Collected data:
______
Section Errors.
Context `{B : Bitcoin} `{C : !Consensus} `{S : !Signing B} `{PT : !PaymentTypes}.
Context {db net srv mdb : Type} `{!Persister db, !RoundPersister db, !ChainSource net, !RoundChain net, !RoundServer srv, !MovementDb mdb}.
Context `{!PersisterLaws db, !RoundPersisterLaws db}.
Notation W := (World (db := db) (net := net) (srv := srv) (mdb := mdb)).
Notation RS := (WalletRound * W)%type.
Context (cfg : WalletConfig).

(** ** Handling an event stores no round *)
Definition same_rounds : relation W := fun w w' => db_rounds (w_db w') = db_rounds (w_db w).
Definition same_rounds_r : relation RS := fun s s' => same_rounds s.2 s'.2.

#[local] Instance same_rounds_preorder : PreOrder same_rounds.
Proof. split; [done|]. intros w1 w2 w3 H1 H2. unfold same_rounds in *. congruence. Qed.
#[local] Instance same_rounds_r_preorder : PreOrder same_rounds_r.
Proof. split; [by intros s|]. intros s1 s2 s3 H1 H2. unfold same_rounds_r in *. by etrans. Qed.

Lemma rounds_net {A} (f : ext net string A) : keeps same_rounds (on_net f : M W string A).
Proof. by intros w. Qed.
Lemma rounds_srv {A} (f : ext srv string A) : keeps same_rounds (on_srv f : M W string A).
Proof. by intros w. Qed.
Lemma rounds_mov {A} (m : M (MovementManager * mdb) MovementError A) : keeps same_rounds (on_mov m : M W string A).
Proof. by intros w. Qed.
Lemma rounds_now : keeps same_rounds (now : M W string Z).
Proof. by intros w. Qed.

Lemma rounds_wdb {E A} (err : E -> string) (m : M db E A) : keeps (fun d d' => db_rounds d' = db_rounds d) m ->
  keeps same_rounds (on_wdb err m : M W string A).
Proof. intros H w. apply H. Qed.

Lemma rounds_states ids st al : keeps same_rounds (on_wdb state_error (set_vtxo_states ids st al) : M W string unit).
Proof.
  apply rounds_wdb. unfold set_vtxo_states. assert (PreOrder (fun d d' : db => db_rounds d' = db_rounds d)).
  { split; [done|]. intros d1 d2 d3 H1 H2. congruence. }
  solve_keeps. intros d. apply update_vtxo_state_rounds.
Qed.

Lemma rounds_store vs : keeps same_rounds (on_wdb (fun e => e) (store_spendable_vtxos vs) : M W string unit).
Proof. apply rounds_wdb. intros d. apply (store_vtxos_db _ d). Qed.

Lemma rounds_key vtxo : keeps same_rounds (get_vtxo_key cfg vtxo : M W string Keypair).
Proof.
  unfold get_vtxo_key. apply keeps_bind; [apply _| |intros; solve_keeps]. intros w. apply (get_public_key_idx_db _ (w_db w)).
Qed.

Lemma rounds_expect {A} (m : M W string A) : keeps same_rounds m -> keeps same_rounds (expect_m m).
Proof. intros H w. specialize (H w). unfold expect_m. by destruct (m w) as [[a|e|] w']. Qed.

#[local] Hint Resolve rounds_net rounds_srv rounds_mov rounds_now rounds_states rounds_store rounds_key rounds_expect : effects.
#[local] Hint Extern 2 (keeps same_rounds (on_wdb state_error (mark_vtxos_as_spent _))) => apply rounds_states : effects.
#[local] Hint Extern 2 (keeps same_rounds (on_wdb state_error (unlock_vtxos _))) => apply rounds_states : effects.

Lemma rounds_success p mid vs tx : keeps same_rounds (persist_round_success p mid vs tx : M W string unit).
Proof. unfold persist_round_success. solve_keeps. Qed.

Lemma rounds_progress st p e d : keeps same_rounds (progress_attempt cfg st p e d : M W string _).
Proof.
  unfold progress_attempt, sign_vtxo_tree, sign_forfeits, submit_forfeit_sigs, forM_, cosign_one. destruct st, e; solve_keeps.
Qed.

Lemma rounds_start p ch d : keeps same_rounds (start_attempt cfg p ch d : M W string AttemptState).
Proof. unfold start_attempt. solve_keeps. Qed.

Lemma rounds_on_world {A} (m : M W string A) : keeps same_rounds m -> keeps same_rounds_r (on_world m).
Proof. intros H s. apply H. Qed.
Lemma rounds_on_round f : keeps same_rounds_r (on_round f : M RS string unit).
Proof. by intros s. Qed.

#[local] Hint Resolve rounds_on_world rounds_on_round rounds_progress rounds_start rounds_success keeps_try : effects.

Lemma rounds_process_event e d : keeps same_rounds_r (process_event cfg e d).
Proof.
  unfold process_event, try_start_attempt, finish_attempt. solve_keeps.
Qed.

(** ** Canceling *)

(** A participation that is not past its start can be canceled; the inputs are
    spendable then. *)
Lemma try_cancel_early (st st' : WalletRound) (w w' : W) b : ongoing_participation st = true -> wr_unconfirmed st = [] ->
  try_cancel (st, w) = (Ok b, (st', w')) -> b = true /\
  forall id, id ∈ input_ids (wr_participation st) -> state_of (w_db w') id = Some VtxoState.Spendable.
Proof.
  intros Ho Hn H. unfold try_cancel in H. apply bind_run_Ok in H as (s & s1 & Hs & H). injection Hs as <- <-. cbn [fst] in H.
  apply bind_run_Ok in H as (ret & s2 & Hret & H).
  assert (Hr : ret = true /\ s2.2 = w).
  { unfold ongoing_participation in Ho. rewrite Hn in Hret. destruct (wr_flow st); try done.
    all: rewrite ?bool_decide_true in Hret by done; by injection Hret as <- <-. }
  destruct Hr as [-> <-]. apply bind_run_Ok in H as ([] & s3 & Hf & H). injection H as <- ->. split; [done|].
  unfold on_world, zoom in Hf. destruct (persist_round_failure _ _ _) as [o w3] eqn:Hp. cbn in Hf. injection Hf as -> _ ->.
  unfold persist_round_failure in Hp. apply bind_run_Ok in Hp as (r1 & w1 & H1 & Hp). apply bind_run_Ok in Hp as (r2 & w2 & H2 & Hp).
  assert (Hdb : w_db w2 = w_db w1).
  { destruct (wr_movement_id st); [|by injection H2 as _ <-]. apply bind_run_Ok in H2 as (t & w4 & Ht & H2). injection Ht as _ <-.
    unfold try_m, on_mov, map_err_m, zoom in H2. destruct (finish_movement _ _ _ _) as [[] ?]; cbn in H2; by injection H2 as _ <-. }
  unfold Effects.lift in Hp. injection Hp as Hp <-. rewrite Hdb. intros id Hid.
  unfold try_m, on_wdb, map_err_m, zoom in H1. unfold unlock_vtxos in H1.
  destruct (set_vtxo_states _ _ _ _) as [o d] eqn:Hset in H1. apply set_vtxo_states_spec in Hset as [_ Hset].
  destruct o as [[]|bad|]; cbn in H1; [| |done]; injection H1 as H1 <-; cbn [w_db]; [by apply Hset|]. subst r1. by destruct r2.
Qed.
______
### Aim of the task
You are asked to transcribe all of the data above exactly.

### Answer area
Section Errors.
Context `{B : Bitcoin} `{C : !Consensus} `{S : !Signing B} `{PT : !PaymentTypes}.
Context {db net srv mdb : Type} `{!Persister db, !RoundPersister db, !ChainSource net, !RoundChain net, !RoundServer srv, !MovementDb mdb}.
Context `{!PersisterLaws db, !RoundPersisterLaws db}.
Notation W := (World (db := db) (net := net) (srv := srv) (mdb := mdb)).
Notation RS := (WalletRound * W)%type.
Context (cfg : WalletConfig).

(** ** Handling an event stores no round *)
Definition same_rounds : relation W := fun w w' => db_rounds (w_db w') = db_rounds (w_db w).
Definition same_rounds_r : relation RS := fun s s' => same_rounds s.2 s'.2.

#[local] Instance same_rounds_preorder : PreOrder same_rounds.
Proof. split; [done|]. intros w1 w2 w3 H1 H2. unfold same_rounds in *. congruence. Qed.
#[local] Instance same_rounds_r_preorder : PreOrder same_rounds_r.
Proof. split; [by intros s|]. intros s1 s2 s3 H1 H2. unfold same_rounds_r in *. by etrans. Qed.

Lemma rounds_net {A} (f : ext net string A) : keeps same_rounds (on_net f : M W string A).
Proof. by intros w. Qed.
Lemma rounds_srv {A} (f : ext srv string A) : keeps same_rounds (on_srv f : M W string A).
Proof. by intros w. Qed.
Lemma rounds_mov {A} (m : M (MovementManager * mdb) MovementError A) : keeps same_rounds (on_mov m : M W string A).
Proof. by intros w. Qed.
Lemma rounds_now : keeps same_rounds (now : M W string Z).
Proof. by intros w. Qed.

Lemma rounds_wdb {E A} (err : E -> string) (m : M db E A) : keeps (fun d d' => db_rounds d' = db_rounds d) m ->
  keeps same_rounds (on_wdb err m : M W string A).
Proof. intros H w. apply H. Qed.

Lemma rounds_states ids st al : keeps same_rounds (on_wdb state_error (set_vtxo_states ids st al) : M W string unit).
Proof.
  apply rounds_wdb. unfold set_vtxo_states. assert (PreOrder (fun d d' : db => db_rounds d' = db_rounds d)).
  { split; [done|]. intros d1 d2 d3 H1 H2. congruence. }
  solve_keeps. intros d. apply update_vtxo_state_rounds.
Qed.

Lemma rounds_store vs : keeps same_rounds (on_wdb (fun e => e) (store_spendable_vtxos vs) : M W string unit).
Proof. apply rounds_wdb. intros d. apply (store_vtxos_db _ d). Qed.

Lemma rounds_key vtxo : keeps same_rounds (get_vtxo_key cfg vtxo : M W string Keypair).
Proof.
  unfold get_vtxo_key. apply keeps_bind; [apply _| |intros; solve_keeps]. intros w. apply (get_public_key_idx_db _ (w_db w)).
Qed.

Lemma rounds_expect {A} (m : M W string A) : keeps same_rounds m -> keeps same_rounds (expect_m m).
Proof. intros H w. specialize (H w). unfold expect_m. by destruct (m w) as [[a|e|] w']. Qed.

#[local] Hint Resolve rounds_net rounds_srv rounds_mov rounds_now rounds_states rounds_store rounds_key rounds_expect : effects.
#[local] Hint Extern 2 (keeps same_rounds (on_wdb state_error (mark_vtxos_as_spent _))) => apply rounds_states : effects.
#[local] Hint Extern 2 (keeps same_rounds (on_wdb state_error (unlock_vtxos _))) => apply rounds_states : effects.

Lemma rounds_success p mid vs tx : keeps same_rounds (persist_round_success p mid vs tx : M W string unit).
Proof. unfold persist_round_success. solve_keeps. Qed.

Lemma rounds_progress st p e d : keeps same_rounds (progress_attempt cfg st p e d : M W string _).
Proof.
  unfold progress_attempt, sign_vtxo_tree, sign_forfeits, submit_forfeit_sigs, forM_, cosign_one. destruct st, e; solve_keeps.
Qed.

Lemma rounds_start p ch d : keeps same_rounds (start_attempt cfg p ch d : M W string AttemptState).
Proof. unfold start_attempt. solve_keeps. Qed.

Lemma rounds_on_world {A} (m : M W string A) : keeps same_rounds m -> keeps same_rounds_r (on_world m).
Proof. intros H s. apply H. Qed.
Lemma rounds_on_round f : keeps same_rounds_r (on_round f : M RS string unit).
Proof. by intros s. Qed.

#[local] Hint Resolve rounds_on_world rounds_on_round rounds_progress rounds_start rounds_success keeps_try : effects.

Lemma rounds_process_event e d : keeps same_rounds_r (process_event cfg e d).
Proof.
  unfold process_event, try_start_attempt, finish_attempt. solve_keeps.
Qed.

(** ** Canceling *)

(** A participation that is not past its start can be canceled; the inputs are
    spendable then. *)
Lemma try_cancel_early (st st' : WalletRound) (w w' : W) b : ongoing_participation st = true -> wr_unconfirmed st = [] ->
  try_cancel (st, w) = (Ok b, (st', w')) -> b = true /\
  forall id, id ∈ input_ids (wr_participation st) -> state_of (w_db w') id = Some VtxoState.Spendable.
Proof.
  intros Ho Hn H. unfold try_cancel in H. apply bind_run_Ok in H as (s & s1 & Hs & H). injection Hs as <- <-. cbn [fst] in H.
  apply bind_run_Ok in H as (ret & s2 & Hret & H).
  assert (Hr : ret = true /\ s2.2 = w).
  { unfold ongoing_participation in Ho. rewrite Hn in Hret. destruct (wr_flow st); try done.
    all: rewrite ?bool_decide_true in Hret by done; by injection Hret as <- <-. }
  destruct Hr as [-> <-]. apply bind_run_Ok in H as ([] & s3 & Hf & H). injection H as <- ->. split; [done|].
  unfold on_world, zoom in Hf. destruct (persist_round_failure _ _ _) as [o w3] eqn:Hp. cbn in Hf. injection Hf as -> _ ->.
  unfold persist_round_failure in Hp. apply bind_run_Ok in Hp as (r1 & w1 & H1 & Hp). apply bind_run_Ok in Hp as (r2 & w2 & H2 & Hp).
  assert (Hdb : w_db w2 = w_db w1).
  { destruct (wr_movement_id st); [|by injection H2 as _ <-]. apply bind_run_Ok in H2 as (t & w4 & Ht & H2). injection Ht as _ <-.
    unfold try_m, on_mov, map_err_m, zoom in H2. destruct (finish_movement _ _ _ _) as [[] ?]; cbn in H2; by injection H2 as _ <-. }
  unfold Effects.lift in Hp. injection Hp as Hp <-. rewrite Hdb. intros id Hid.
  unfold try_m, on_wdb, map_err_m, zoom in H1. unfold unlock_vtxos in H1.
  destruct (set_vtxo_states _ _ _ _) as [o d] eqn:Hset in H1. apply set_vtxo_states_spec in Hset as [_ Hset].
  destruct o as [[]|bad|]; cbn in H1; [| |done]; injection H1 as H1 <-; cbn [w_db]; [by apply Hset|]. subst r1. by destruct r2.
Qed.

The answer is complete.